The original BA sutures through the remnant pancreas and is free from tangential tension and shear forces, and firmly anchors the gland to the jejunum, preventing full disruption of the gland from the pancreas, allowing for the accurate and careful placement of the duct-to-mucosal sutures and may result in fewer leaks from accessory pancreatic ducts (2,3).
Considering the drawback of original BA, Interrupted suture of the pancreatic parenchyma and the jejunal seromuscular layer might develop tangential shear forces during the tightening of the knots, and the suture material could easily lacerate pancreatic parenchyma. So, the modified technique had been introduced to tie knots on the ventral wall of the jejunum to make the anastomosis more feasible and safe (5,6).

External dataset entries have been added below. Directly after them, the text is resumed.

(* ===== verification/ReentrantCalls.v ===== *)
(** * ReentrantCalls: what callbacks that call back into the object do

    Theorems on the model of [Reentrant], each about one way a callback
    can interfere with the code that is calling it:
    - inside [__call_bind] (lines 276-278 of [src/Keyboard_binding.py]): a
      head that inserts at the front of its own list is found again at
      every step ([rcall_bind_self_bind]); a head that removes itself makes
      the next one be skipped and the loop end in [IndexError]
      ([rcall_bind_self_remove]);
    - [update] called from a head: the latch is set after the heads run,
      so the nested poll calls the same head again, three frames deeper,
      until a poll lacks the frames of [__is_app_active]'s window query or
      of [keyboard.is_pressed] ([rupdate_recursive_head]).  How deep it
      goes is [rec_depth], how it ends [rec_result]: when the window query
      is the deeper call, the [RecursionError] is raised inside the [try]
      of [__is_app_active], whose bare [except] turns it into [False], and
      the poll returns normally;
    - inside the loop over [self.keys.items()]: a head that adds a new key
      or removes one makes the iterator's next step raise [RuntimeError]
      ([rupdate_resize_raises]). *)

From S2P Require Import Prelude PyDict Registry Aliasing Reentrant.

Module ReentrantCalls.
Import Registry Aliasing Reentrant.Reentrant.

(** ** Mutating the list being called *)

Lemma replicate_app_lookup {A} (x y : A) j l : (replicate j x ++ y :: l) !! j = Some y.
Proof. rewrite lookup_app_r; rewrite length_replicate; [by rewrite Nat.sub_diag|lia]. Qed.

(** C30. A head callback [a] that binds a new head [c] to its own key
    ([value[4][0].insert(0, c)]) while [__call_bind] runs shifts the list
    under the loop: every step of [range(len(heads))] finds [a] again.  So
    [a] is called as many times as the list had elements, the callbacks
    after it are never called, and the list ends with one [c] per call. *)
Theorem rcall_bind_self_bind smp upd w k p a c rest tg :
  PyDict.get (rkeys (rk w)) k = Some p →
  cur_list w p true = a :: rest →
  body smp a = [EApi (Bind k (Some c) None tg)] →
  ∃ w', rcall_bind smp upd p true w = (w', inr ()) ∧
    rcalls w' = rcalls w ++ replicate (S (length rest)) a ∧
    cur_list w' p true = replicate (S (length rest)) c ++ a :: rest.
Proof.
  intros Hk Hl Hb. rewrite rcall_bind_run, Hl.
  edestruct (for_seq_inv (λ j w', rkeys (rk w') = rkeys (rk w) ∧
           hheads (ents (rk w') !!! p) = hheads (ents (rk w) !!! p) ∧
           rcalls w' = rcalls w ++ replicate j a ∧
           cur_list w' p true = replicate j c ++ a :: rest)
           (rcall_at smp upd p true) 0 (length (a :: rest)) w)
    as (w' & Hr & _ & _ & Hc & Hl'); [|by rewrite app_nil_r|by exists w'].
  intros j w1 _ _ (Hk1 & Hh1 & Hc1 & Hl1).
  rewrite rcall_at_run, Hl1, replicate_app_lookup, rcall_run, Hb. cbn [for_].
  cbn [reffect rapi]. rewrite <- Hk1 in Hk.
  rewrite (bind_ok _ _ _ _ _ (rlift_ok _ (mkRWorld (rk w1) (rcalls w1 ++ [a])) _ _
            (bind_ok _ _ _ _ _ (rbind_head_run _ _ _ _ _ Hk)))).
  eexists. split; [reflexivity|]. cbn [rk rcalls ents rkeys rheap].
  rewrite lookup_total_insert_eq. cbn [hheads set_htoggle].
  split_and!; [done|done|by rewrite Hc1, <- app_assoc, replicate_S_end|].
  unfold cur_list in *. cbn in *. rewrite lookup_total_insert_eq. cbn. rewrite lookup_total_insert_eq.
  by rewrite Hl1.
Qed.

(** C31. A head callback [a] that removes itself ([remove_bind(key,
    True, a)]) while [__call_bind] runs shifts the list under the loop:
    the head right after it ([b]) is never called, the later ones are
    called, and the last step of [range(len(heads))] reads past the end of
    the shorter list and raises [IndexError]. *)
Theorem rcall_bind_self_remove smp upd w k p a b rest :
  PyDict.get (rkeys (rk w)) k = Some p →
  cur_list w p true = a :: b :: rest →
  body smp a = [EApi (RemoveBind k true a)] →
  Forall (λ x, body smp x = []) rest →
  ∃ w', rcall_bind smp upd p true w = (w', inl IndexError) ∧
    rcalls w' = rcalls w ++ a :: rest ∧ cur_list w' p true = b :: rest.
Proof.
  intros Hk Hl Hb Hrest. rewrite rcall_bind_run, Hl. cbn [length].
  set (w0 := mkRWorld (mkRKB (rAPP_TITLE (rk w)) (rkeys (rk w)) (ents (rk w))
               (<[hheads (ents (rk w) !!! p) := b :: rest]> (rheap (rk w))) (rnext (rk w)))
               (rcalls w ++ [a])).
  assert (cur_list w0 p true = b :: rest) as Hl0
    by (unfold cur_list; cbn; by rewrite lookup_total_insert_eq).
  assert (rcall_at smp upd p true 0 w = (w0, inr ())) as H0.
  { rewrite rcall_at_run, Hl. cbn [lookup list_lookup]. rewrite rcall_run, Hb. cbn [for_ reffect rapi].
    by rewrite (bind_ok _ _ _ _ _ (rlift_ok _ (mkRWorld (rk w) (rcalls w ++ [a])) _ _
                  (bind_ok _ _ _ _ _ (rremove_bind_head_run _ _ _ _ _ Hk Hl)))). }
  edestruct (for_seq_inv (λ j w', rk w' = rk w0 ∧ rcalls w' = rcalls w ++ a :: take (j - 1) rest)
               (rcall_at smp upd p true) 1 (length rest) w0)
    as (w1 & Hr1 & Hk1 & Hc1); [|by split|].
  { intros j w' Hj1 Hj2 [Hw' Hc']. rewrite rcall_at_run.
    assert (cur_list w' p true = b :: rest) as -> by (unfold cur_list; rewrite Hw'; apply Hl0).
    destruct j as [|j]; [lia|]. change ((b :: rest) !! S j) with (rest !! j).
    destruct (lookup_lt_is_Some_2 rest j) as [x Hx]; [lia|]. rewrite Hx. cbv iota.
    rewrite rcall_pure by exact (Forall_lookup_1 _ _ _ _ Hrest Hx).
    eexists. split; [reflexivity|]. cbn. split; [done|].
    rewrite Hc', <- app_assoc, (take_S_r _ _ _ Hx). cbn [app]. by replace (S j - 1) with j by lia. }
  exists w1. rewrite seq_S, for_app. cbn [seq for_]. rewrite bind_assoc.
  rewrite (bind_ok _ _ _ _ _ H0). cbv beta. rewrite (bind_ok _ _ _ _ _ Hr1). cbn [for_].
  assert (cur_list w1 p true = b :: rest) as Hl1 by (unfold cur_list; rewrite Hk1; apply Hl0).
  assert (rcall_at smp upd p true (0 + S (length rest)) w1 = (w1, inl IndexError)) as Hlast
    by (rewrite rcall_at_run, Hl1; by rewrite lookup_ge_None_2 by (cbn; lia)).
  rewrite (bind_err _ _ _ _ _ Hlast). split_and!; [done| |done].
  rewrite Hc1. by rewrite take_ge by lia.
Qed.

Irrespective of modification, it is obligatory to cover the remnant pancreas and any circumstance unable to keep this condition should be avoided (Figure 2). It may be risky to do BA safely when joining a bulky pancreas and/or slender jejunum. During the modified BA, I make the distance 10 mm between suture on stump and an edge of stump. So, I think minimal 20 mm over the stump may be needed when we do anastomosis to make a safe BA.
In a review of trans-pancreatic sutures similar to the BA, Kakita (4) suggested that the presence of many sutures and their tightness might reduce blood flow in the pancreatic stump, causing ischemia and necrosis of the pancreatic stump by restricting of tissue blood flow. So, he applied as few sutures as possible, taking care to not tie the suture too tightly, thus maintaining blood flow in the pancreatic stump. Retrospective studies regarding modified BA reported a lower POPF rate, compared to other types of reconstruction such as Kakita and PG (5-7). Moreover, when the cases were limited to the risky soft pancreatic textures, the modified BA group showed lower POPF rates in comparison to the Kakita group (6).
The accumulated evidence proves the safety and superiority of modified BA rather than other methods of PJ. The authors suggested that BA was superior to other PJ methods regarding POPF reduction and it is reproducible even for young surgeons and therefore can be recommended as a standard method for PJ (6).
Until now, there was no investigation pointed out the drawback of BA even though there was evidence of mortality and morbidity. In our center, after experiencing mortality due to BA, a tailored PE was applied taking into account the extent of jejunum and pancreas volume. When the pancreas stump was too bulky or thickened compared to the anastomotic area of the jejunum, PG was performed. Four PGs were performed in patients with mismatched pancreatic and jejunal thickness without any POPF occurring afterwards.
Recently, Wakayama (9) suggested that simple physical coverage of the pancreatic cut surface might not prevent leakage of pancreatic juice into the abdominal cavity and CR-POPF. They pointed out the reason modified BA could reduce grade B/C POPF incidence has not been met in their investigation.
Even though it is a case series with a small number s of patients regarding operative methods, it may be informative and educational, and may be set up as a standard method of PJ.
Definitely our POPF rate (10%) was relatively high rate of pancreatic fistulae with the results of other data where the fistula rate is less than 2%. This retrospective single-center result demonstrated that the modified BA resulted in an acceptable rate of POPF. When the jejunal diameter is small, compared to the thickness of the pancreas stump, modified BA may be risky and potentially provoke fatal POPF.
Acknowledgments
None.
Footnote
Conflicts of Interest: The authors have no conflicts of interest to declare.
Ethical Statement: The authors are accountable for all aspects of the work in ensuring that questions related to the accuracy or integrity of any part of the work are appropriately investigated and resolved. All procedures performed in studies involving human participants were in accordance with the ethical standards of the institutional and/or national research committee and with the 1964 Helsinki declaration and its later amendments or comparable ethical standards (No. SC19ZESE0098).